Secrets de Pros : Thomas Traversa

Sept waverideurs pros classés dans le top 20 mondial nous ont confié leurs préférences, quant au choix du matériel et des réglages. Astuces, conseils, bonnes idées : de quoi s’éclater dans les vagues, quels que soient son style et son gabarit.

 

Thomas Traversa

1,78m / 64Kg / Tabou & Gaastra

 

QUIVER

Je navigue en custom : 63 litres x 53,5 cm, 68 et 72 litres x 54,5 cm (même carène et outline, avec plus d’épaisseur seulement). De 3,3 à 4,2 m2 je choisis la 63 litres dans le vent fort et les petites vagues, car sa carène plus tendue est top lorsque les vagues ne poussent pas très fort. Ensuite, je navigue en 4/4,2 avec la 68 litres – c’est la planche que j’utilise à Maui, même en 4,5 m2. Enfin, en on shore ou lorsque je pars en trip, je suis en 4,5 m2 avec la 72 litres.

Côté voiles, je ne navigue qu’avec l’IQ : elle est un peu plus physique, mais elle accélère davantage dans les petites surfaces, avec une puissance plus instantanée que la Manic.

 

RÉGLAGES FLOTTEURS

En ailerons (thruster), j’opte pour 10 cm devant et 14 cm derrière, parfois 15 cm lorsque c’est light, qu’il y a du courant ou que les vagues sont grosses. Ça me permet d’avoir plus d’appui.

Je préfère des modèles plus couchés, avec un profil étroit, qui donne un aileron rapide dès que la vague va vite. Le fait qu’ils soient couchés permet d’utiliser des ailerons peu profonds avec de la portance. Mais il faut se méfier des ailerons trop raides. Même si la sensation est assez cool au début du fait que la planche accélère, on peut noter des petites nuances dans les appuis : il faut davantage engager en début de bottom et ça aura tendance à accrocher et à décrocher brutalement. Choisir des ailerons souples aide à mieux doser les turns, à appuyer un peu plus ou un peu moins à tout moment : la transition entre l’accrochage et le décrochage est plus douce, ce qui permet d’affiner la navigation.
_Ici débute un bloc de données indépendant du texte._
(* ===== verification/Auth.v ===== *)
(** * Authentication (api/public/auth.py, utils/security.py, utils/user.py, messages/__init__.py)

    The account life cycle lives on the [User] document: sign-up stores a
    six-digit code, e-mail verification and password reset check it,
    sign-in, Google login, verification and password reset store a fresh
    JWT access/refresh pair, refresh replaces the access token, logout
    clears all four token fields. Every other endpoint learns its caller
    from [get_user_id], which checks the JWT's signature, type and expiry
    and that the user exists, and never looks at the stored tokens.

    bcrypt and JWT signing are libraries: the [Crypto] class states the
    one law the handlers rely on from each. Everything a handler draws
    from its environment (the clock, the random code, the outcome of the
    e-mail it sends, the traceback text that is logged) is an [Env].
    The file ends with the theorems on the error paths of [get_user_id]
    and [verify_token] and on what [PATCH /me] stores; the invariants and
    the runs of the handlers are in [AuthProps.v]. *)

From S2P Require Import Prelude ObjectId Json PyString Email Documents.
Avec des footstraps très écartés, on peut jouer sur les appuis avant et arrière. L’appui avant facilite la fermeture de courbes en fin de bottom avec du poids sur l’avant dans les turns pour ne pas tourner à plat, bien engager le rail sur l’avant de la planche. Ça va aussi faire partir l’arrière pour tourner à plus de 180° en haut de vague. Si je ne dérape pas en haut de vague, ma gerbe, comparée à celle d’un gros gabarit, sera trois fois moins grosse. Je dois donc gagner en rapidité de mouvement pour compenser. Dans les vagues creuses ou avec de petites vagues, opter pour un footstrap arrière reculé permet de casser la courbe et de remonter à la verticale.

 

RÉGLAGES VOILES

Je navigue en latte courte sur ma 4,5 m2 dans les vents légers. Comme la voile est plus plate quand elle n’est pas gonflée, elle est plus confortable, moins physique. La puissance se neutralise plus vite et plus facilement dans le top turn. C’est un vrai avantage en waveriding pur. Contrairement à ce que je faisais il y a deux ans, je mets un peu plus de tension au pied de mât pour moins me fatiguer, avoir moins de main arrière. Je fais en sorte de faire toujours un peu ouvrir entre les deux lattes du haut dans les vents légers. Il ne faut pas que ce soit plat. Dans le vent plus fort, la chute doit ouvrir légèrement entre la deuxième et la troisième latte.

Je laisse toujours un peu de marge dans la tension au wishbone pour que la voile touche le wishbone lorsque j’appuie sur la zone arrière. Je n’aime pas les voiles plates, car j’utilise souvent de petites surfaces. Je préfère une voile plus petite avec un peu plus de main arrière. C’est l’opposé de ce que je faisais il y a dix ans : à l’époque, je naviguais avec moins de tension au pied de mât (chute plus tendue) et plus de tension au wishbone (voile plus plate). Mais aujourd’hui, j’ai plus d’accélération.

Je n’aime pas avoir de grosses voiles quand c’est léger et de trop petites voiles quand c’est fort : ça guidonne trop et comme j’ai des planches kickées qui tournent fort, je peux me permettre d’avoir un peu plus de toile.